I know how you all love to share, so I thought I’d share that I have a mild case of diarrhea tonight. No idea where it came from but I was first feeling it around noon time. I just have to clench the old sphincter a few times an hour and finally let loose once in a while. Fortunately it’s not a burning hot stream of acid like liquid type.
Mind you, I don’t literally want to share. You are not invited over to watch, sniff, or take samples. Though I suppose there is a niche market somewhere for this if I bottle it up. Can I sell my own shit on eBay?

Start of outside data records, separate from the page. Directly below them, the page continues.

(** ** One apply at a time, and nothing stranded *)

(** C15: in every state the owner reaches, whatever the interleaving, a stream
    has at most one apply with the session layer.  An idle stream has none
    outstanding and no desire waiting; a busy one has exactly its own, and a
    newer desire waits behind it exactly when the stream id has moved on.  A
    stream that can be painted is at its effective geometry or on the way: its
    waiting desire, or else its outstanding apply, or else the last apply that
    settled, which committed, names that geometry (and the current id).  A
    session whose projection is due has a flush owed.  And registry, screen
    and streams agree: the sockets are the same, and every record's session
    has an effective geometry to answer with. *)
Theorem streams_single_flight mint (sy : System)
    (mint_inj : forall i j id, mint i = Ok id -> mint j = Ok id -> i = j) :
  sys_reachable mint sy ->
  let o := sys_owner sy in
  let out st := of_incarnation (st_incarnation st) (outstanding sy) in
  (forall s st, o_streams o !! s = Some st ->
     match st_in_flight st with
     | None => st_latest st = None /\ out st = []
     | Some id => exists a, out st = [a] /\ ap_stream_id a = id /\ ap_session_id a = s
         /\ (st_latest st = None <-> id = st_stream_id st)
     end
     /\ forall g, st_effective st = Some g -> st_unavailable st = false ->
        match st_latest st, st_in_flight st with
        | Some d, _ => desire_geometry d = Some g
        | None, Some _ => forall a, a ∈ out st -> ap_geometry a = Some g
        | None, None => exists a, sys_last sy !! st_incarnation st = Some (a, true)
            /\ ap_stream_id a = st_stream_id st /\ ap_geometry a = Some g
        end)
  /\ (o_dirty o <> [] -> FlushProjections ∈ sys_owed sy)
  /\ dom (o_screen o) = dom (sockets (o_registry o))
  /\ (forall key record, views (o_registry o) !! key = Some record ->
        is_Some (o_streams o !! rec_session record ≫= st_effective)).
Proof.
  intros Hr%(reachable_ok _ mint_inj). destruct Hr as [Hw [H1 _ H3 _ _ _] [F1 F2] [_ A2 A3]].
  rewrite Hw in *. cbn [applies omap list_omap] in *. setoid_rewrite app_nil_r in H1.
  setoid_rewrite app_nil_r in H3. rewrite app_nil_r in F2. cbn zeta.
  split; [|split; [auto|by split]].
  intros s st Hs. split; [|exact (H3 _ _ Hs ltac:(done))].
  specialize (H1 _ _ Hs). unfold single_flight in H1.
  destruct (st_in_flight st); [done|]. destruct H1 as [Hl ?]. split; [by apply Hl|done].
Qed.

Lemma streams_single_flight_witness :
  sys_reachable demo_mint demo_system
  /\ (exists st d, o_streams (sys_owner demo_system) !! demo_session = Some st
        /\ st_in_flight st = Some (demo_id 0) /\ st_stream_id st = demo_id 1
        /\ st_latest st = Some d /\ desire_geometry d = Some (mkTerminalGeometry 90 30))
  /\ FlushProjections ∈ sys_owed demo_system.
Proof.
  split; [exact demo_system_reachable|].
  pose proof (streams_single_flight demo_mint demo_system demo_mint_inj demo_system_reachable)
    as (Hs & Hf & _).
  split.
  - destruct (o_streams (sys_owner demo_system) !! demo_session) as [st|] eqn:E.
    2: { vm_compute in E. discriminate. }
    exists st. destruct (Hs _ _ E) as [_ Hg]. clear Hs Hf. vm_compute in E. injection E as <-.
    eexists. do 3 (split; [reflexivity|]). split; [reflexivity|]. apply (Hg _ eq_refl eq_refl).
  - apply Hf. vm_compute. discriminate.
Defined.

(** ** The owner settles *)

(** Nothing is owed or outstanding; every stream is idle, and one that can be
    painted last committed its current id at its effective geometry. *)
Definition settled (sy : System) : Prop :=
  sys_owed sy = [] /\ sys_pending sy = [] /\ o_dirty (sys_owner sy) = []
  /\ forall s st, o_streams (sys_owner sy) !! s = Some st ->
     st_in_flight st = None /\ st_latest st = None
     /\ forall g, st_effective st = Some g -> st_unavailable st = false ->
        exists a, sys_last sy !! st_incarnation st = Some (a, true)
          /\ ap_stream_id a = st_stream_id st /\ ap_geometry a = Some g.

Lemma stuck_settled mint sy :
  system_ok mint sy -> (forall sy', ~ settling_step mint sy sy') -> settled sy.
Proof.
  intros [Hw [H1 _ H3 _ _ _] [F1 F2] _] Hstuck.
  destruct (sys_owed sy) as [|effect rest] eqn:Ho.
  2: { destruct (Hstuck (performed sy (fun _ => None) 0 effect rest)).
       apply SettlePerform. by rewrite Ho. }
  destruct (sys_pending sy) as [|apply rest] eqn:Hp.
  2: { destruct (Hstuck (finished mint sy apply Committed rest)).
       apply SettleFinish. by rewrite Hp. }
  unfold outstanding in *. rewrite Ho, Hp, Hw in *. cbn [applies omap list_omap app] in *.
  split; [done|]. split; [done|]. split.
  { destruct (o_dirty (sys_owner sy)) as [|x l]; [done|].
    destruct (not_elem_of_nil FlushProjections). apply F2, F1. done. }
  intros s st Hs. specialize (H1 _ _ Hs). specialize (H3 _ _ Hs ltac:(done)).
  unfold single_flight in H1. destruct (st_in_flight st) eqn:Hif.
  { by destruct H1 as (a & Ha & _). }
  destruct H1 as [Hl _]. specialize (Hl ltac:(done)). split; [done|]. split; [done|].
  intros g Hg Hu. specialize (H3 g Hg Hu). by rewrite Hl, Hif in H3.
Qed.

(** C24: whatever the owner was doing, once nothing new is decided and the
    session layer commits what it is handed, the owner settles.  From every
    reachable state each run of performed effects and committed applies, in
    whatever order, is bounded, and where it can no longer continue nothing is
    owed, every dirty projection was published, every stream is idle, and each
    one that can be painted last committed its current stream id at its
    effective geometry. *)
Theorem owner_settles mint (sy : System)
    (mint_inj : forall i j id, mint i = Ok id -> mint j = Ok id -> i = j) :
  sys_reachable mint sy ->
  forall n sy', nsteps (settling_step mint) n sy sy' ->
    (n <= unsettled_work sy)%nat
    /\ ((forall sy'', ~ settling_step mint sy' sy'') -> settled sy').
Proof.
  intros Hr%(reachable_ok _ mint_inj) n sy' Hn.
  destruct (settling_bounded _ mint_inj _ _ _ Hr Hn) as [Hok Hle].
  split; [lia|by apply stuck_settled].
Qed.

(** One scheduler: owed effects first, then the applies, oldest first. *)
Fixpoint settle_run (mint : nat -> result string string) (fuel : nat) (sy : System) : System :=
  match fuel with
  | O => sy
  | S fuel =>
      match sys_owed sy, sys_pending sy with
      | effect :: rest, _ => settle_run mint fuel (performed sy (fun _ => None) 0 effect rest)
      | [], apply :: rest => settle_run mint fuel (finished mint sy apply Committed rest)
      | [], [] => sy
      end
  end.

Lemma settle_run_steps mint fuel sy :
  exists n, nsteps (settling_step mint) n sy (settle_run mint fuel sy).
Proof.
  revert sy. induction fuel as [|fuel IH]; intros sy; [by exists 0%nat; constructor|].
  cbn [settle_run]. destruct (sys_owed sy) as [|effect rest] eqn:Ho.
  - destruct (sys_pending sy) as [|apply rest] eqn:Hp; [by exists 0%nat; constructor|].
    destruct (IH (finished mint sy apply Committed rest)) as [n Hn]. exists (S n).
    econstructor; [|exact Hn]. apply SettleFinish. by rewrite Hp.
  - destruct (IH (performed sy (fun _ => None) 0 effect rest)) as [n Hn]. exists (S n).
    econstructor; [|exact Hn]. apply SettlePerform. by rewrite Ho.
Qed.

Lemma idle_stuck mint sy :
  sys_owed sy = [] -> sys_pending sy = [] -> forall sy', ~ settling_step mint sy sy'.
Proof.
  intros Ho Hp sy' Hstep. destruct Hstep as [? ? ? ? ? H|? ? ? H]; rewrite ?Ho, ?Hp in H;
    by apply Permutation_nil in H.
Qed.

Lemma owner_settles_witness :
  settled (settle_run demo_mint 20 demo_system)
  /\ sys_last (settle_run demo_mint 20 demo_system) !! 1%nat
     = Some (mkStreamApply demo_session (demo_id 1) 1 (Some (mkTerminalGeometry 90 30)) 0, true).
Proof.
  split; [|vm_compute; reflexivity].
  destruct (settle_run_steps demo_mint 20 demo_system) as [n Hn].
  apply (owner_settles demo_mint demo_system demo_mint_inj demo_system_reachable n _ Hn).
  apply idle_stuck; vm_compute; reflexivity.
Defined.

(** ** Every command reaches its socket *)

(** An answer that accepts a view has found its command well-formed. *)
Lemma answer_valid r socket_id socket command now reply :
  sockets r !! socket_id = Some socket ->
  replies (snd (handle_view_command r socket_id command now)) = [reply] ->
  (forall id view s rev active status reason,
     reply <> ReplyCommand id view s rev active status reason) ->
  is_terminal_uuid (cmd_view_id command) = true.
Proof.
  intros Hso Hr Hne. unfold handle_view_command in Hr. rewrite Hso in Hr.
  destruct (validate_view_command _ _) as [reason|] eqn:Hval.
  - cbn in Hr. injection Hr as <-. by edestruct Hne.
  - by apply validate_None in Hval as (_ & ? & _).
Qed.

(** The frame that answers [command] on [socket_id], once it was decided. *)
Definition answers (o : OwnerState) (command : TerminalViewCommand)
    (frame : TerminalViewStateFrame) : Prop :=
  vs_view_id frame = cmd_view_id command /\ vs_session_id frame = cmd_session_id command
  /\ vs_revision frame = cmd_revision command /\ vs_active frame = cmd_active command
  /\ ((vs_status frame = Rejected /\ vs_stream_id frame = ""%string)
      \/ (cmd_active command = false /\ vs_status frame = Accepted /\ vs_stream_id frame = ""%string)
      \/ (cmd_active command = true /\ exists stream g,
             o_streams o !! cmd_session_id command = Some stream /\ st_effective stream = Some g
             /\ vs_stream_id frame = st_stream_id stream
             /\ vs_effective_cols frame = cols g /\ vs_effective_rows frame = rows g)).

Lemma reply_command_sent mint o path desired socket_id view_id s revision active status reason n :
  socket_id ∈ dom (o_screen o) -> (n <= length (o_sent o))%nat ->
  (socket_id, view_state_frame view_id s revision active "" status 0 0 reason)
  ∈ drop n (o_sent (foldl (reply_step mint path desired) o
                      [ReplyCommand socket_id view_id s revision active status reason])).
Proof.
  intros [ow How]%elem_of_dom Hn. cbn. unfold send. rewrite How. cbn.
  rewrite drop_app_le by done. apply elem_of_app. right. by left.
Qed.

Section Reaches.
Context (o : OwnerState).
Context (socket_id : string) (socket : SocketRecord) (command : TerminalViewCommand) (now : Z).
Context (Hagree : agree o) (Hso : sockets (o_registry o) !! socket_id = Some socket).
Context (Hnow : now < 2 ^ 64 - 1).
Local Abbreviation key :=
  (view_key (default ""%string (sock_viewer_key socket)) (cmd_view_id command)).
Context (Hparked : forall record, views (o_registry o) !! key = Some record ->
  rec_socket_id record = socket_id -> rec_parked record = false).
Local Abbreviation o1 := (vc_delivered o socket_id command now).
Local Abbreviation ro := (vc_ro o socket_id command now).

Lemma before_socket : exists socket',
  sockets (vc_before o socket_id command) !! socket_id = Some socket'
  /\ sock_viewer_key socket' = sock_viewer_key socket.
Proof using Hso.
  unfold vc_before, set_session_allowed. cbn. rewrite lookup_alter_eq, Hso. eexists. split; [done|].
  done.
Qed.

Lemma delivered_socket : reachable_socket o1 socket_id.
Proof using Hso Hagree.
  destruct Hagree as [_ Hd _]. assert (Hin : socket_id ∈ dom (sockets (o_registry o)))
    by (apply elem_of_dom; eauto).
  split.
  - rewrite vc_registry_delivered. apply elem_of_dom. by rewrite vc_dom.
  - unfold vc_delivered. rewrite (sd_screen _ _ (deliver_calls_steady _ _)). cbn. by rewrite Hd.
Qed.

(** What an acceptance leaves: a live view with a fresh lease. *)
Lemma accepted_live n :
  (n <= length (o_sent o1))%nat ->
  accepted (vc_before o socket_id command) socket_id command key now (fst ro) (snd ro) ->
  exists record, live_view n key record o1 /\ view_constrains record now = true
    /\ rec_socket_id record = socket_id /\ rec_view_id record = cmd_view_id command
    /\ rec_session record = cmd_session_id command
    /\ rec_revision record = cmd_revision command.
Proof using All.
  intros Hn (Hact & Hrep & (record & Hk & Hint & Hrev & Hsock & Hdl) & _).
  destruct before_socket as (socket' & Hso' & _). destruct Hagree as [Hc _ _].
  pose proof (vc_registry_delivered o socket_id command now) as Hreg.
  pose proof (vc_consistent o socket_id command now Hc) as Hc'.
  assert (Hlive : rec_parked record = false).
  { destruct (handle_grown (vc_before o socket_id command) socket_id command now
                (set_session_allowed_consistent _ _ _ _ Hc) key record Hk)
      as [(old & Hold & _ & [?|[-> Heq]])|(_ & ? & _)]; [done| |done].
    apply Hparked; [exact Hold|congruence]. }
  exists record. split; [split|]; rewrite ?Hreg, ?Hsock; try done.
  - apply delivered_socket.
  - split; [unfold view_constrains; rewrite Hlive, Hdl; cbn; unfold lease_deadline, saturating_add64,
      TERMINAL_VIEW_LEASE_MS; rewrite (proj2 (Z.leb_gt _ _)); [done|lia]|].
    split; [done|]. split; [|split; [by unfold rec_session; rewrite Hint|done]].
    pose proof (ok_view_key _ _ (ok_records _ Hc' _ _ Hk)) as Hkey.
    pose proof (ok_view_id _ _ (ok_records _ Hc' _ _ Hk)) as Hu.
    pose proof (answer_valid _ _ _ _ _ _ Hso' Hrep ltac:(done)) as Hu'.
    by apply view_key_inj in Hkey as [_ ?].
Qed.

If you really wanted to share you’d climb up on an old NYC bridge pylon, drop trou, bend over and squirt your stuff through the air while a friend takes a picture and then posts it on the internet.
*Oh shit, it’s bigger
It’s bigger than you
And you are not me
The toilet I will go to
The distance to the john
Oh no, I’ve said too much
I’ve said enough
That’s me in the shitter
That’s me in the spotlight
Sharing my diarrhea
Trying to keep up with poo
And I don’t know if I can do it
Oh no, I’ve said too much
I haven’t said enough
I thought that I heard you laughing
I thought that I heard you cringe
I think I thought I saw you cry*
This is just too bad. Among the bizarre e-mails I have gotten at work was a request from a faculty member at the research center next door asking for samples of human diarrhea. I think you could have made him very happy.